__Directions for this task__:
Keep to one stretch of the data below, the lines from the one with "(** The two" up to and including the one with "Z.div_pos; lia |].", and return that stretch exactly.

Stored data:
- - - -

(** [func (l *NetListener) closeNetListenersLocked() error].  The order in
    which a [range] visits a map is not fixed: [order] is that order, and
    [Close] what each [ln.Close()] returns.  A [range] over the nil map
    visits nothing. *)
Definition closeNetListenersLocked {NSt} (Close : ListenerId -> error)
    (order : list ListenerId) (l : NetListener NSt)
  : NetListener NSt * error * list ListenerId :=
  match listeners l with
  | None => (l, None, [])
  | Some m =>
      let '(m', err, closed) := close_each Close order m None [] in
      (set_listeners l (Some m'), err, closed)
  end.

(** [func (l *NetListener) Shutdown() error]. *)
Definition Shutdown {NSt} (Close : ListenerId -> error)
    (order : list ListenerId) (l : NetListener NSt)
  : NetListener NSt * error * list ListenerId :=
  closeNetListenersLocked Close order l.

(** The deferred calls of [Serve], run when it returns, on the listener as
    the other goroutines have left it by then:
    [l.trackNetListener(ln, false)] and then [ln.Close()], whose error is
    dropped.  The listeners closed are listed as for [Shutdown]. *)
Definition Serve_return {NSt} (l : NetListener NSt) (ln : ListenerId)
  : NetListener NSt * list ListenerId :=
  (trackNetListener l ln false, [ln]).

Section Serving.

Context {NSt C : Type}.

(** The loop of [NetListener.Serve] with its log lines: the actions, the
    lines logged through [l.logf], and the error returned. *)
Fixpoint Serve_body (l : NetListener NSt) (accepts : list (accepted C))
    (tempDelay : Duration)
  : list (action C) * list logline * option accept_error :=
  match accepts with
  | [] => ([], [], None)
  | AcceptFailed e :: rest =>
      if temporary e then
        let d := next_delay tempDelay in
        let line := logf l "ufs: Accept error: %v; retrying in %v"
                         [ArgError e; ArgDuration d] in
        let '(acts, logs, r) := Serve_body l rest d in
        (Sleep d :: acts, line ++ logs, r)
      else ([], [], Some e)
  | Accepted rwc :: rest =>
      match Accept rwc with
      | (a, Some e) => ([a], [], Some e)
      | (a, None) =>
          let '(acts, logs, r) := Serve_body l rest 0 in
          (a :: acts, logs, r)
      end
  end.

(** [func (l *NetListener) Serve(ln net.Listener) error] run on its own,
    with no [Shutdown] and no other [Serve] on [l] meanwhile, and with what
    its deferred calls do when it returns: [l.trackNetListener(ln, false)]
    and then [ln.Close()].  For a [Shutdown] that runs while [Serve] waits,
    see [Serve_return]. *)
Definition Serve_tracked (l : NetListener NSt) (ln : ListenerId)
    (accepts : list (accepted C))
  : NetListener NSt * list (action C) * list logline * option accept_error :=
  let l1 := trackNetListener l ln true in
  let '(acts, logs, r) := Serve_body l1 accepts 0 in
  match r with
  | None => (l1, acts, logs, None)
  | Some e =>
      (trackNetListener l1 ln false, acts ++ [CloseListener], logs, Some e)
  end.


Definition sleeps (acts : list (action C)) : list Duration :=
  flat_map (fun a => match a with Sleep d => [d] | _ => [] end) acts.


(** The delays that the log lines announce. *)
Definition logged_delays (logs : list logline) : list Duration :=
  flat_map
    (fun line =>
       flat_map (fun a => match a with ArgDuration d => [d] | _ => [] end)
                (snd line))
    logs.


End Serving.

End Manage.

(* ------------------------------------------------------------------ *)
(** ** centre: the hosts file *)

Module Centre.

(** What [lookupIP] takes from the libraries and the system: [net.IP] and
    its [String], [strings.Fields], [strings.ToLower], [net.ParseIP] (nil
    is [None]), [net.LookupIP], [net.LookupAddr], and [os.Open] with the
    lines the [bufio.Scanner] then yields. *)
Class Env := {
  IP : Type;
  IP_String : IP -> string;
  Fields : string -> list string;
  ToLower : string -> string;
  ParseIP : string -> option IP;
  LookupIP : string -> list IP + string;
  LookupAddr : string -> list string * error;
  Open : string -> list string + string
}.

Section LookupIP.

Context {env : Env}.

(** The loop [for _, fld := range fields[1:]]: the hostnames gathered
    when a field equals [addr] up to case, [None] when none does. *)
Fixpoint match_fields (addr : string) (flds hostnames : list string)
  : option (list string) :=
  match flds with
  | [] => None
  | fld :: flds' =>
      if String.eqb (ToLower fld) (ToLower addr) then Some hostnames
      else match_fields addr flds' (hostnames ++ [fld])
  end.

(** The loop [for scan.Scan()] over the lines of the hosts file. *)
Fixpoint scan_lines (addr : string) (lines : list string)
  : option (option IP * list string) :=
  match lines with
  | [] => None
  | line :: lines' =>
      match Fields line with
      | f0 :: f1 :: fs =>
          if String.prefix "#" f0 then scan_lines addr lines'
          else
            match match_fields addr (f1 :: fs) [] with
            | Some hostnames => Some (ParseIP f0, hostnames)
            | None => scan_lines addr lines'
            end
      | _ => scan_lines addr lines'            (* len(fields) < 2 *)
      end
  end.

(** The regular lookup that ends [lookupIP]. *)
Definition resolve (addr : string) : option IP * list string * error :=
  match LookupIP addr with
  | inr err => (None, [], Some err)
  | inl [] => (None, [], Some "No IP found"%string)
  | inl (ip :: _) =>
      let '(names, err) := LookupAddr (IP_String ip) in
      (Some ip, names, err)
  end.

(** [func lookupIP(hostFile string, addr string) (net.IP, []string, error)]. *)
Definition lookupIP (hostFile addr : string) : option IP * list string * error :=
  if String.eqb hostFile EmptyString then resolve addr
  else
    match Open hostFile with
    | inr err => (None, [], Some err)
    | inl lines =>
        match scan_lines addr lines with
        | Some (ip, hostnames) => (ip, hostnames, None)
        | None => resolve addr
        end
    end.

(** A field that is not [addr], up to case. *)
Definition other_name (addr fld : string) : Prop :=
  String.eqb (ToLower fld) (ToLower addr) = false.

(** A line of the hosts file that the loop passes over: fewer than two
    fields, a first field that begins with "#", or no field after the
    first that equals [addr] up to case. *)
Definition passed_over (addr line : string) : Prop :=
  match Fields line with
  | f0 :: f1 :: fs =>
      String.prefix "#" f0 = true \/ Forall (other_name addr) (f1 :: fs)
  | _ => True
  end.

End LookupIP.

(** A hosts file of three lines and a resolver that knows nobody. *)
Definition example_env : Env := {|
  IP := string;
  IP_String := fun ip => ip;
  Fields := fun line =>
    if String.eqb line "# hosts" then ["#"; "hosts"]
    else if String.eqb line "10.0.0.9 fs u00:11"
         then ["10.0.0.9"; "fs"; "u00:11"]
    else if String.eqb line "10.0.0.1 boot Centre www"
         then ["10.0.0.1"; "boot"; "Centre"; "www"]
    else [];
  ToLower := fun s => if String.eqb s "Centre" then "centre" else s;
  ParseIP := fun s => Some s;
  LookupIP := fun _ => inr "no such host";
  LookupAddr := fun _ => ([], None);
  Open := fun _ =>
    inl ["# hosts"; "10.0.0.9 fs u00:11"; "10.0.0.1 boot Centre www"]
|}%string.

End Centre.

(* ================================================================== *)
(** * Properties *)

(* ------------------------------------------------------------------ *)
(** ** Bytes and little-endian integers *)

Module MachFacts.

Lemma u8_range (b : byte) : 0 <= u8 b < 256.
Proof.
  unfold u8. pose proof (Byte.to_N_bounded b). lia.
Qed.

Lemma u8_byte_of_Z (z : Z) : u8 (byte_of_Z z) = z mod 256.
Proof.
  unfold u8, byte_of_Z.
  assert (Hr : 0 <= z mod 256 < 256) by (apply Z.mod_pos_bound; lia).
  destruct (Byte.of_N (Z.to_N (z mod 256))) as [b|] eqn:E.
  - apply Byte.to_of_N in E. rewrite E. lia.
  - apply Byte.of_N_None_iff in E. lia.
Qed.

Lemma byte_of_Z_u8 (b : byte) : byte_of_Z (u8 b) = b.
Proof.
  unfold byte_of_Z. rewrite Z.mod_small by apply u8_range.
  unfold u8. rewrite N2Z.id, Byte.of_to_N. reflexivity.
Qed.

Lemma wrap_int64_small (z : Z) : - 2 ^ 63 <= z < 2 ^ 63 -> wrap_int64 z = z.
Proof.
  intros H. unfold wrap_int64. rewrite Z.mod_small; lia.
Qed.

(** A low byte and a value shifted past it share no bit: [|] is [+]. *)
Lemma lor_shiftl8 (a b : Z) :
  0 <= a < 256 -> 0 <= b -> Z.lor a (Z.shiftl b 8) = a + 256 * b.
Proof.
  intros Ha Hb.
  assert (Hland : Z.land a (Z.shiftl b 8) = 0).
  { apply Z.bits_inj'. intros n Hn.
    rewrite Z.land_spec, Z.bits_0.
    destruct (Z.lt_ge_cases n 8) as [Hlt | Hge].
    - rewrite (Z.shiftl_spec_low b 8 n Hlt). apply andb_false_r.
    - replace a with (a mod 2 ^ 8) by (apply Z.mod_small; lia).
      rewrite Z.mod_pow2_bits_high by lia. reflexivity. }
  rewrite <- Z.lxor_lor by exact Hland.
  rewrite <- Z.add_nocarry_lxor by exact Hland.
  rewrite Z.shiftl_mul_pow2 by lia. lia.
Qed.

Lemma header_tag_value (l5 l6 : byte) :
  header_tag l5 l6 = u8 l5 + 256 * u8 l6.
Proof.
  unfold header_tag, wrap16.
  pose proof (u8_range l5). pose proof (u8_range l6).
  rewrite Z.shiftl_mul_pow2 by lia.
  rewrite Z.mod_small by lia.
  rewrite <- Z.shiftl_mul_pow2 by lia.
  apply lor_shiftl8; lia.
Qed.

Lemma header_size_value (l0 l1 l2 l3 : byte) :
  header_size l0 l1 l2 l3
  = u8 l0 + 2 ^ 8 * u8 l1 + 2 ^ 16 * u8 l2 + 2 ^ 24 * u8 l3.
Proof.
  unfold header_size.
  pose proof (u8_range l0). pose proof (u8_range l1).
  pose proof (u8_range l2). pose proof (u8_range l3).
  rewrite !Z.shiftl_mul_pow2 by lia.
  rewrite wrap_int64_small; lia.
Qed.

Lemma header_size_range (l0 l1 l2 l3 : byte) :
  0 <= header_size l0 l1 l2 l3 < 2 ^ 32.
Proof.
  rewrite header_size_value.
  pose proof (u8_range l0). pose proof (u8_range l1).
  pose proof (u8_range l2). pose proof (u8_range l3). lia.
Qed.

(** The two bytes of [le16] and the four of [le32] read back. *)
Lemma le16_read (z : Z) :
  0 <= z < 2 ^ 16 ->
  u8 (byte_of_Z z) + 256 * u8 (byte_of_Z (Z.shiftr z 8)) = z.
Proof.
  intros Hz. rewrite !u8_byte_of_Z, Z.shiftr_div_pow2 by lia.
  change (2 ^ 8) with 256.
  rewrite (Z.mod_small (z / 256)) by
    (split; [apply Z.div_pos; lia | apply Z.div_lt_upper_bound; lia]).
  pose proof (Z.div_mod z 256). lia.
Qed.

Lemma le32_read (z : Z) :
  0 <= z < 2 ^ 32 ->
  u8 (byte_of_Z z) + 2 ^ 8 * u8 (byte_of_Z (Z.shiftr z 8))
  + 2 ^ 16 * u8 (byte_of_Z (Z.shiftr z 16))
  + 2 ^ 24 * u8 (byte_of_Z (Z.shiftr z 24)) = z.
Proof.
  intros Hz. rewrite !u8_byte_of_Z, !Z.shiftr_div_pow2 by lia.
  assert (H1 : z / 2 ^ 8 = 2 ^ 8 * (z / 2 ^ 16) + (z / 2 ^ 8) mod 256).
  { replace (z / 2 ^ 16) with (z / 2 ^ 8 / 2 ^ 8)
      by (rewrite Z.div_div by lia; reflexivity).
    apply (Z.div_mod (z / 2 ^ 8) (2 ^ 8)). lia. }
  assert (H2 : z / 2 ^ 16 = 2 ^ 8 * (z / 2 ^ 24) + (z / 2 ^ 16) mod 256).
  { replace (z / 2 ^ 24) with (z / 2 ^ 16 / 2 ^ 8)
      by (rewrite Z.div_div by lia; reflexivity).
    apply (Z.div_mod (z / 2 ^ 16) (2 ^ 8)). lia. }
  assert (H3 : (z / 2 ^ 24) mod 256 = z / 2 ^ 24).
  { apply Z.mod_small. split; [apply Z.div_pos; lia |].
    apply Z.div_lt_upper_bound; lia. }
  pose proof (Z.div_mod z (2 ^ 8)) as H0.
  change (2 ^ 8) with 256 in *. change (2 ^ 16) with 65536 in *.
  change (2 ^ 24) with 16777216 in *. lia.
Qed.

End MachFacts.
Import MachFacts.

(* ------------------------------------------------------------------ *)
(** ** The Rerror packet and the names of the operations *)

Module WireFacts.

Lemma length_list_byte_of_string (s : string) :
  List.length (list_byte_of_string s) = String.length s.
Proof.
  unfold list_byte_of_string. rewrite length_map.
  induction s as [| a s IH]; simpl; [reflexivity | now rewrite IH].
Qed.

Lemma length_append (s1 s2 : string) :
  String.length (s1 ++ s2) = (String.length s1 + String.length s2)%nat.
Proof.
  induction s1 as [| a s1 IH]; simpl; [reflexivity | now rewrite IH].
Qed.

(** No name of the table is longer than eight bytes. *)
Lemma RPCNames_short (t : MType) : (String.length (RPCNames t) <= 8)%nat.
Proof.
  unfold RPCNames, RPCNames_table, lookup_name.
  repeat match goal with
         | |- context [Z.eqb ?k t] => destruct (Z.eqb k t); [simpl; lia |]
         end.
  simpl; lia.
Qed.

- - - -

__Exercise result__:
(** The two bytes of [le16] and the four of [le32] read back. *)
Lemma le16_read (z : Z) :
  0 <= z < 2 ^ 16 ->
  u8 (byte_of_Z z) + 256 * u8 (byte_of_Z (Z.shiftr z 8)) = z.
Proof.
  intros Hz. rewrite !u8_byte_of_Z, Z.shiftr_div_pow2 by lia.
  change (2 ^ 8) with 256.
  rewrite (Z.mod_small (z / 256)) by
    (split; [apply Z.div_pos; lia | apply Z.div_lt_upper_bound; lia]).
  pose proof (Z.div_mod z 256). lia.
Qed.

Lemma le32_read (z : Z) :
  0 <= z < 2 ^ 32 ->
  u8 (byte_of_Z z) + 2 ^ 8 * u8 (byte_of_Z (Z.shiftr z 8))
  + 2 ^ 16 * u8 (byte_of_Z (Z.shiftr z 16))
  + 2 ^ 24 * u8 (byte_of_Z (Z.shiftr z 24)) = z.
Proof.
  intros Hz. rewrite !u8_byte_of_Z, !Z.shiftr_div_pow2 by lia.
  assert (H1 : z / 2 ^ 8 = 2 ^ 8 * (z / 2 ^ 16) + (z / 2 ^ 8) mod 256).
  { replace (z / 2 ^ 16) with (z / 2 ^ 8 / 2 ^ 8)
      by (rewrite Z.div_div by lia; reflexivity).
    apply (Z.div_mod (z / 2 ^ 8) (2 ^ 8)). lia. }
  assert (H2 : z / 2 ^ 16 = 2 ^ 8 * (z / 2 ^ 24) + (z / 2 ^ 16) mod 256).
  { replace (z / 2 ^ 24) with (z / 2 ^ 16 / 2 ^ 8)
      by (rewrite Z.div_div by lia; reflexivity).
    apply (Z.div_mod (z / 2 ^ 16) (2 ^ 8)). lia. }
  assert (H3 : (z / 2 ^ 24) mod 256 = z / 2 ^ 24).
  { apply Z.mod_small. split; [apply Z.div_pos; lia |].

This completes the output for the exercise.